Il fut un temps où les dimanches d’octobre avaient un goût de fin du monde. Les feuilles tombaient, les coureurs s’épuisaient, et quelque part entre Côme et Bergame, on croyait encore que la beauté du cyclisme résidait dans l’incertitude. On guettait un éclat, une erreur, un homme plus fou que les autres. On parlait de panache, de bravoure, de révolte. Et puis, un jour, tout cela s’est éteint.
Ce samedi, Tadej Pogacar a remporté son cinquième Tour de Lombardie consécutif. Cinq d’affilée. Sans frisson, sans rival, sans histoire. Une attaque à trente-six kilomètres de l’arrivée, un écart qui grimpe comme un électrocardiogramme débranché, et un peloton résigné à lui servir de comité d’honneur. Même les caméras semblaient s’ennuyer, comme si elles filmaient un spectacle déjà joué. Alors non, nous ne rendrons pas compte du Tour de Lombardie. Pas cette fois.
Une saison confisquée
Depuis des mois, le cyclisme ne tourne plus qu’autour d’un seul nom : Pogacar.
Il ne court pas, il colonise.
Il ne gagne pas, il écrase.
Chaque course devient un rituel identique, un scénario immuable : attaque, solitude, victoire.

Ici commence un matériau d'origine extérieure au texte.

(** * Mini support ticketing system: a shallow embedding of [app.py],
    [models.py] and [seed.py], and the properties of the request
    handlers.

    Layout:
    - [Py]: the Python values the handlers manipulate (strings as
      sequences of code points, the values [request.get_json()] can
      return, truthiness, [str.strip], exceptions as an error monad);
    - [Models]: the [Ticket] row of [models.py], the table as a finite
      map from primary keys to rows, the clock and the commit;
    - [App]: the helpers and route handlers of [app.py], as functions
      from session, request and table to response and table;
    - [Seed]: the sample rows of [seed.py];
    - [Pages]: the page routes and the error handlers of [app.py];
    - [Routes]: the API routes from the request as Flask hands it over,
      with the two steps that come before the handler proper and can
      raise, [request.get_json()] and [Ticket.query.get_or_404];
    - the vocabulary of the specification (requests, transitions,
      reachable tables, the invariant);
    - the properties, handler by handler.

    Out of the model: HTML pages, cookie signing, the grammar of JSON
    (a body is a document, or is not one), and concurrent requests. *)

From Stdlib Require Import ZArith NArith String Ascii List Floats Lia.
From stdpp Require Import gmap list sorting.

Set Warnings "-register-all".

Local Open Scope Z_scope.

(** ** Python values *)
Module Py.

(** A Python [str] is a sequence of Unicode code points; [len] counts
    code points. *)
Abbreviation pystr := (list N).

(** A string literal of the source (all of them are ASCII). *)
Definition lit (s : string) : list N :=
  map N_of_ascii (list_ascii_of_string s).

(** [str.isspace] on one code point: the table of CPython's
    [_PyUnicode_IsWhitespace]. *)
Definition isspace (c : N) : bool :=
  ((9 <=? c) && (c <=? 13) ||
   (28 <=? c) && (c <=? 32) ||
   (c =? 133) || (c =? 160) || (c =? 5760) ||
   (8192 <=? c) && (c <=? 8202) ||
   (c =? 8232) || (c =? 8233) || (c =? 8239) || (c =? 8287) ||
   (c =? 12288))%N.

Fixpoint lstrip (s : list N) : list N :=
  match s with
  | c :: s' => if isspace c then lstrip s' else s
  | [] => []
  end.

Definition rstrip (s : list N) : list N := rev (lstrip (rev s)).

(** [s.strip()] *)
Definition strip (s : list N) : list N := rstrip (lstrip s).

(** [len(s)] *)
Definition len (s : list N) : Z := Z.of_nat (length s).

(** [sep.join(parts)] *)
Fixpoint join (sep : list N) (parts : list (list N)) : list N :=
  match parts with
  | [] => []
  | [p] => p
  | p :: ps => p ++ sep ++ join sep ps
  end.

Fixpoint startswith (s p : list N) : bool :=
  match p, s with
  | [], _ => true
  | _ :: _, [] => false
  | a :: p', b :: s' => (a =? b)%N && startswith s' p'
  end.

(** [p in s] for two strings: substring test. *)
Fixpoint contains (s p : list N) : bool :=
  startswith s p ||
  match s with
  | [] => false
  | _ :: s' => contains s' p
  end.

(** What [request.get_json()] can return: the image of a JSON document
    under [json.loads], or [None]. *)
Inductive pyval : Type :=
| PNone
| PBool (b : bool)
| PInt (z : Z)
| PFloat (f : float)
| PStr (s : list N)
| PList (l : list pyval)
| PDict (d : gmap (list N) pyval).

(** [bool(v)], as used by [if not v] and [if v]. *)
Definition truthy (v : pyval) : bool :=
  match v with
  | PNone => false
  | PBool b => b
  | PInt z => negb (z =? 0)
  | PFloat f => negb (PrimFloat.eqb f 0%float)
  | PStr s => negb (Nat.eqb (length s) 0)
  | PList l => negb (Nat.eqb (length l) 0)
  | PDict d => negb (Nat.eqb (size d) 0)
  end.

(** [v == s] for a string [s]: only a [str] compares equal to a [str]. *)
Definition eq_str (v : pyval) (s : list N) : bool :=
  match v with
  | PStr s' => bool_decide (s' = s)
  | _ => false
  end.

(** [v in l] for a list [l] of strings. *)
Definition in_strs (v : pyval) (l : list (list N)) : bool :=
  existsb (eq_str v) l.

(** Exceptions the handlers can meet. *)
Inductive exn : Type :=
| AttributeError
| TypeError
| KeyError
| SQLAlchemyError.

Inductive result (A : Type) : Type :=
| Ok (a : A)
| Raise (e : exn).
Arguments Ok {A} a.
Arguments Raise {A} e.

(** The error monad, with stdpp's [x ← m; k] notation. *)
#[export] Instance result_ret : MRet result := fun A a => Ok a.
#[export] Instance result_bind : MBind result := fun A B k m =>
  match m with
  | Ok a => k a
  | Raise e => Raise e
  end.

(** [data.get(key, default)]: only a [dict] has the method. *)
Definition get (data : pyval) (key : list N) (dflt : pyval) : result pyval :=
  match data with
  | PDict d => Ok (default dflt (d !! key))
  | _ => Raise AttributeError
  end.

(** [v.strip()]: only a [str] has the method. *)
Definition strip_method (v : pyval) : result (list N) :=
  match v with
  | PStr s => Ok (strip s)
  | _ => Raise AttributeError
  end.

(** [key in data] for a string [key]. *)
Definition py_in (key : list N) (data : pyval) : result bool :=
  match data with
  | PDict d => Ok (bool_decide (is_Some (d !! key)))
  | PList l => Ok (existsb (fun v => eq_str v key) l)
  | PStr s => Ok (contains s key)
  | PNone | PBool _ | PInt _ | PFloat _ => Raise TypeError
  end.

(** [data[key]] for a string [key]. *)
Definition getitem (data : pyval) (key : list N) : result pyval :=
  match data with
  | PDict d =>
      match d !! key with
      | Some v => Ok v
      | None => Raise KeyError
      end
  | _ => Raise TypeError
  end.

End Py.

Import Py.

(** ** models.py *)
Module Models.

(** [datetime] values; only their presence and identity matter here. *)
Definition datetime : Type := Z.

(** One row of the [Ticket] table. The primary key [id] is the key under
    which the row is stored in the table. *)
Record Ticket : Type := mkTicket {
  title : pystr;
  description : pystr;
  priority : pystr;
  status : pystr;
  reporter_name : pystr;
  assigned_admin : option pystr;
  created_at : option datetime;
  updated_at : option datetime
}.

Definition valid_statuses : list pystr :=
  [lit "open"; lit "in_progress"; lit "closed"].

Definition valid_priorities : list pystr :=
  [lit "low"; lit "medium"; lit "high"].

(** The dictionary built by [Ticket.to_dict]; a timestamp is kept as the
    value [isoformat] is applied to. *)
Record TicketDict : Type := mkTicketDict {
  d_id : Z;
  d_title : pystr;
  d_description : pystr;
  d_priority : pystr;
  d_status : pystr;
  d_reporter_name : pystr;
  d_assigned_admin : option pystr;
  d_created_at : option datetime;
  d_updated_at : option datetime
}.

Definition to_dict (id : Z) (t : Ticket) : TicketDict :=
  {| d_id := id;
     d_title := title t;
     d_description := description t;
     d_priority := priority t;
     d_status := status t;
     d_reporter_name := reporter_name t;
     d_assigned_admin := assigned_admin t;
     d_created_at := created_at t;
     d_updated_at := updated_at t |}.

(** The primary key SQLite gives a new row: one more than the largest
    key in use, 1 in an empty table. *)
Definition next_id (db : gmap Z Ticket) : Z :=
  1 + foldr Z.max 0 (map fst (map_to_list db)).

(** What the request sees of its environment: the readings of
    [datetime.utcnow] it takes, in order, and whether
    [db.session.commit()] goes through. *)
Record Env : Type := mkEnv {
  utcnow : nat -> datetime;
  commit_ok : bool
}.

(** [db.session.commit()] of a unit of work whose effect on the table is
    [db']. *)
Definition commit (env : Env) (db' : gmap Z Ticket) : result (gmap Z Ticket) :=
  if commit_ok env then Ok db' else Raise SQLAlchemyError.

(** [Ticket(title=..., description=..., priority=..., reporter_name=...)]
    at insertion: the column defaults fill [status], [created_at] and
    [updated_at]; [assigned_admin] is nullable and has no default. *)
Definition new_ticket (env : Env) (t d p r : pystr) : Ticket :=
  {| title := t;
     description := d;
     priority := p;
     status := lit "open";
     reporter_name := r;
     assigned_admin := None;
     created_at := Some (utcnow env 0%nat);
     updated_at := Some (utcnow env 1%nat) |}.

End Models.

Import Models.

(** ** app.py *)
Module App.

(** Hardcoded users *)
Definition REPORTERS : list pystr := [lit "Alice"; lit "Bob"].
Definition ADMINS : list pystr := [lit "Admin1"; lit "Admin2"].

(** The part of the Flask session the application uses: the two keys it
    stores, and the messages queued by [flash] (message, category). *)
Record Session : Type := mkSession {
  user_name : option pystr;
  user_role : option pystr;
  flashes : list (pystr * pystr)
}.

Definition empty_session : Session :=
  {| user_name := None; user_role := None; flashes := [] |}.

Record User : Type := mkUser { name : pystr; role : pystr }.

Definition current_user (session : Session) : User :=
  {| name := default (lit "Alice") (user_name session);
     role := default (lit "Reporter") (user_role session) |}.

Definition is_admin (session : Session) : bool :=
  bool_decide (role (current_user session) = lit "Admin").

Definition is_reporter (session : Session) : bool :=
  bool_decide (role (current_user session) = lit "Reporter").

Definition title_required : pystr := lit "Title is required".
Definition title_length : pystr :=
  lit "Title must be between 3 and 120 characters".
Definition description_required : pystr := lit "Description is required".
Definition description_length : pystr :=
  lit "Description must be between 1 and 1000 characters".
Definition priority_invalid : pystr :=
  lit "Priority must be one of: " ++ join (lit ", ") valid_priorities.

Definition validate_ticket_data (data : pyval) : result (list pystr) :=
  let errors := [] in
  (* Title validation *)
  v ← get data (lit "title") (PStr (lit ""));
  title ← strip_method v;
  let errors :=
    if negb (truthy (PStr title)) then errors ++ [title_required]
    else if (len title <? 3) || (len title >? 120)
         then errors ++ [title_length]
         else errors in
  (* Description validation *)
  v ← get data (lit "description") (PStr (lit ""));
  description ← strip_method v;
  let errors :=
    if negb (truthy (PStr description)) then errors ++ [description_required]
    else if (len description <? 1) || (len description >? 1000)
         then errors ++ [description_length]
         else errors in
  (* Priority validation *)
  priority ← get data (lit "priority") (PStr (lit ""));
  let errors :=
    if negb (in_strs priority valid_priorities)
    then errors ++ [priority_invalid]
    else errors in
  Ok errors.

(** [request.form.get] yields [None] for a missing field. *)
Definition opt_eq (o : option pystr) (s : pystr) : bool :=
  bool_decide (o = Some s).

Definition opt_in (o : option pystr) (l : list pystr) : bool :=
  existsb (opt_eq o) l.

(** [POST /set_role]; the response is always a redirect to the index
    page, so only the session is returned. *)
Definition set_role (form_user_name form_user_role : option pystr)
    (session : Session) : Session :=
  (* Validate the combination *)
  if opt_eq form_user_role (lit "Reporter") && opt_in form_user_name REPORTERS
  then {| user_name := form_user_name;
          user_role := Some (lit "Reporter");
          flashes := flashes session |}
  else if opt_eq form_user_role (lit "Admin") && opt_in form_user_name ADMINS
  then {| user_name := form_user_name;
          user_role := Some (lit "Admin");
          flashes := flashes session |}
  else
    (* If invalid combination, set to a valid default *)
    if opt_eq form_user_role (lit "Admin")
    then {| user_name := Some (lit "Admin1");
            user_role := Some (lit "Admin");
            flashes := flashes session |}
    else if opt_eq form_user_role (lit "Reporter")
    then {| user_name := Some (lit "Alice");
            user_role := Some (lit "Reporter");
            flashes := flashes session |}
    else {| user_name := user_name session;
            user_role := user_role session;
            flashes := flashes session ++
                       [(lit "Invalid user or role", lit "error")] |}.

(** JSON bodies of the API responses. *)
Inductive Body : Type :=
| JErrors (errors : list pystr)      (* {'errors': [...]} *)
| JMessage (message : pystr)         (* {'message': ...} *)
| JTicket (t : TicketDict)           (* ticket.to_dict() *)
| JTickets (l : list TicketDict).    (* [ticket.to_dict() for ...] *)

(** A response: body and HTTP status code. *)
Definition Response : Type := Body * Z.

Il ne reste plus rien à raconter.
Le Slovène a tout pris. Les classiques, les monuments, le Tour, les championnats du monde, l’Europe. Et quand il ne gagne pas, son équipe — l’armée d’UAE — s’en charge pour lui, histoire que personne n’oublie où se trouve le pouvoir. On en viendrait presque à regretter les époques troubles, celles où les champions trichaient au moins avec panache, avant de tomber de haut. Aujourd’hui, la perfection s’est industrialisée : calibrée, clinique, sponsorisée.
Les commentateurs comme les fossoyeurs
Autrefois, les journalistes flairaient le soufre. Aujourd’hui, ils comptent les records. On ne s’interroge plus : on s’émerveille.
Le soupçon, ce vieux compagnon du cyclisme, a disparu avec le courage d’enquêter. Les consultants, souvent payés par les mêmes marques qui habillent les coureurs, se contentent d’égrener les superlatifs comme des cierges à la gloire du champion. Certains en sont réduits à calculer la distance de ses échappées victorieuses : 40 kilomètres ? 60 ? 100 ? Comme si la longueur du miracle en faisait la vérité.
Le peloton, lui, s’est tu. On ne conteste plus, on survit. Les coureurs se battent pour les miettes — une deuxième place, un top 10, quelques points UCI. La résignation s’est installée, polie, muette, presque administrative.
Le cyclisme n’est plus une lutte : c’est un organigramme.
Screenshot
L’ombre de l’US Postal
On a connu d’autres empires : Banesto, US Postal, Sky. Ils dominaient, certes, mais laissaient parfois entrevoir une faille, une faiblesse, un jour sans. Là, rien. UAE s’étend comme une nappe d’huile sur le calendrier. Ses coureurs gagnent les courses que Pogacar ne daigne pas courir, histoire d’entretenir le mythe d’une équipe toute-puissante, invincible, propre jusqu’à la caricature.
Et quand on ose évoquer les ressemblances avec d’autres ères de domination — celles qui finirent devant les tribunaux —, on nous oppose le sourire et la jeunesse, l’entraînement et la science. Le refrain est connu. On sait comment ce genre d’histoires se termine.
Paris-Tours, le lendemain, offrait un tout autre spectacle : deux jeunes Français se sabordant dans le dernier kilomètre, un vieux briscard surgissant de nulle part pour leur voler la victoire. De l’erreur, du doute, de la vie.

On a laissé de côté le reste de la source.